We will also show how the over-reliance on a single intellectual mechanism, a kind of universal description of abstraction in these theories, fails to legitimate and take into account the richness and diversity of mathematical practice, inside and out of mathematics departments. For instance, this leads to a neglect of the development and use of mathematical tools. In this paper we offer some historical perspectives on the critical role tools have always played in the development of mathematical thought. We further discuss how the use of appropriate technologies and tools with children further their mathematical progress. A reification approach tends to neglect the use of tools making mathematical objects a sufficient basis for learning rather than relying on cognitive technologies.

Finally, we strive to show that the theory of reification may serve to reinforce a narrow perspective of the mathematics community rather than engendering reflective or critical discussion. Furthermore, by minimizing the role of human interaction in mathematical practice, theories of reification separate mathematical thinking from its origins in social contexts, and weaken the bridge to the examination of school practices. As a result, its proponents run the risk of de-tracking the educational debate more than contributing to it. It is our position that other formulations with more critical components will prove more progressive and generative for the field.

The relevance of this critique to the audiences of this journal lies in the close relationships among the mathematics education community and those developing quantitatively related software. Much of the language of reification has migrated back and forth between these communities but with a great deal of variation in meaning and objective. There is a relatively frequent use of the terminology of mathematical object in software design, such as claims made that the dynamical objects of the computational medium eliminate a gap between concrete and abstract thinking ??(Hoyles, 1993; Hoyles & Noss, 1993; Papert, 1980; Wilensky,1991)t ??. Our hope is that this paper will promote discussion and will lead to clarification of the issues for both communities.

The Theory of Reification

The theory of reification explains the value and use of the term “mathematical object" in describing mathematical activity and makes the acquisition of mathematical objects central to the pursuit of advanced mathematical thinking. "Mathematical objects," Sfard writes, "are theoretical constructs expected to help in making sense of things we see when observing people engaged in mathematical activity"??(Sfard & Thompson, 1994, p. 14)t??. They are, "a kind of link (a glue if you wish) we add to the observables in order to make the latter hang together as a coherent structure" (ibid., p. 14). Thinking with objects, in her terminology, is "structural thinking” which she contrasts with "operational thinking," writing, "The advantage of the [structural] type of schema over the [operational] is that it is more integrative, more economical, and manipulable" (p. 53). As an example of this, she argues that embracing the notion of function as abstract object allows her to see her students' faulty behavior as different symptoms of basically the same malady: students' inability to think in structural terms, or, as she puts it, "learners' 'blindness' to the abstract objects called functions" (ibid., p. 15). We will show through further discussion that the idea of structure in reification is valuable, because it can emphasize the importance of relational understanding which then could include the use of context and community. However, we fear the primacy of "objects" language as evidence of structure tends to signal a priori discovery, which then encourages a dismissal of alternative, challenging student-generated approaches.

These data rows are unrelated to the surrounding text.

(* ===== verification/Mkfs.v ===== *)
(** Formatting: [mkfs()] of the POSIX data backend (src/backends-data/posix/posix.c) and of the POSIX metadata backend
    (src/backends-metadata/posix/md-posix.c), [posix_recursive_remove()] (src/utils/auxiliary.c) and [esdm_mkfs()]
    (src/esdm.c).  The calls on directories are the parameter [Directories]. *)

From Stdlib Require Import Ascii.
From stdpp Require Import gmap strings.
From S2P Require Import Prelude Memory Json Dataspace Fragment FragmentState Posix Container Config MdPosix.

Open Scope Z_scope.

(** * System calls *)

(** Whether [stat()] finds a directory, the names that [opendir()] and [readdir()] deliver, and whether [closedir()]
    succeeds. *)
Class Directories (FS : Type) := {
  fs_kind : string -> FS -> option bool;
  fs_readdir : string -> FS -> option (list string);
  fs_closedir : string -> FS -> bool
}.

Definition joinPath (dir name : string) : string := (dir ++ "/" ++ name)%string.

Definition ESDM_FORMAT_DELETE : Z := 1.
Definition ESDM_FORMAT_CREATE : Z := 2.
Definition ESDM_FORMAT_IGNORE_ERRORS : Z := 4.
Definition ESDM_FORMAT_PURGE_RECREATE : Z := 7.

Definition has_flag (format_flags flag : Z) : bool := negb (Z.land format_flags flag =? 0).

Definition README : string := "README-ESDM.TXT".

Definition README_TEXT : string :=
  "This directory belongs to ESDM and contains various files that are needed to make ESDM work. Do not delete it until you know what you are doing.".

Section Operations.

Context {FS : Type} `{FileSystem FS} `{MdFileSystem FS} `{Directories FS}.

(** ** src/utils/auxiliary.c *)

(** [while(!ret && (f = readdir(dir)))], with the recursive call as parameter. *)
Fixpoint remove_children (remove : string -> FS -> outcome (bool * FS)) (path : string) (names : list string) (fs : FS) : outcome (bool * FS) :=
  match names with
  | [] => mret (true, fs)
  | d_name :: names' =>
      if decide (d_name <> "."%string /\ d_name <> ".."%string) then
        child_path ← sprintf_path (joinPath path d_name);
        '(ok, fs) ← remove child_path fs;
        if ok : bool then remove_children remove path names' fs else mret (false, fs)
      else remove_children remove path names' fs
  end.

(** The result is whether everything was removed.  Every level of the recursion has a longer path. *)
Fixpoint posix_recursive_remove (fuel : nat) (path : string) (fs : FS) : outcome (bool * FS) :=
  match fuel with
  | O => Undef
  | S fuel' =>
      match fs_kind path fs with
      | None => mret (false, fs)
      | Some isDir =>
          if isDir : bool then
            dummy ← sprintf_path (joinPath path "dummy");
            let '(_, fs) := fs_overwrite dummy fs in
            match fs_readdir path fs with
            | None => mret (false, fs)
            | Some names =>
                '(ok, fs) ← remove_children (posix_recursive_remove fuel') path names fs;
                let ok := ok && fs_closedir path fs in
                if ok : bool then mret (fs_rmdir path fs) else mret (false, fs)
            end
          else mret (fs_unlink path fs)
      end
  end.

Before delving more deeply into the components of the theories, let us reflect first on what kind of theories these are. Sfard makes it clear that for her, "mathematical object" is a theoretical construct. She carefully advises, ". . .the notion of a 'mathematical object' can only function as a theoretical construct, and it should only be used as such if a good theory may be built around it"(ibid., p. 9). She argues that the tentative status of such ideas is widely established, noting:

To a great extent, it is the growing abandonment of the Objectivist epistemology that made us more daring than ever in our theorizing about the human mind and about its functioning. Indeed, we came a long way since the times when 'mind' itself sounded somewhat dirty. Nowadays, people are no longer concerned with the objectivity of knowledge--with the question how well a given scientific theory reflects the 'real' state of affairs. There is no belief anymore in the 'God's eye view' of reality. The concern about truthfulness of our representation of the pre-given world has been replaced with the pragmatic questions of usefulness (Lyotard, 1992) and of 'intersubjective agreement' (Rorty, 1991). (ibid., p. 10).

Such a declaration belies the current perspective of many, if not most practicing mathematicians and scientists and ignores the fact that many of the authors decrying objectivism make allowances and exceptions that permit mathematics to maintain its status as truth. By writing this paper, we are accepting Sfard's invitation to examine whether a useful theory of education can be built with this concept of reification as the central component. We are not denying the integrity of a construct of mathematical object; rather, we question the wisdom of making it the centerpiece of a theory to guide the teaching and learning of mathematics. We hope to demonstrate that the construct carries too much unintended baggage and marginalizes too many robust alternative approaches to make it more than an incremental approach to change in school or university practices.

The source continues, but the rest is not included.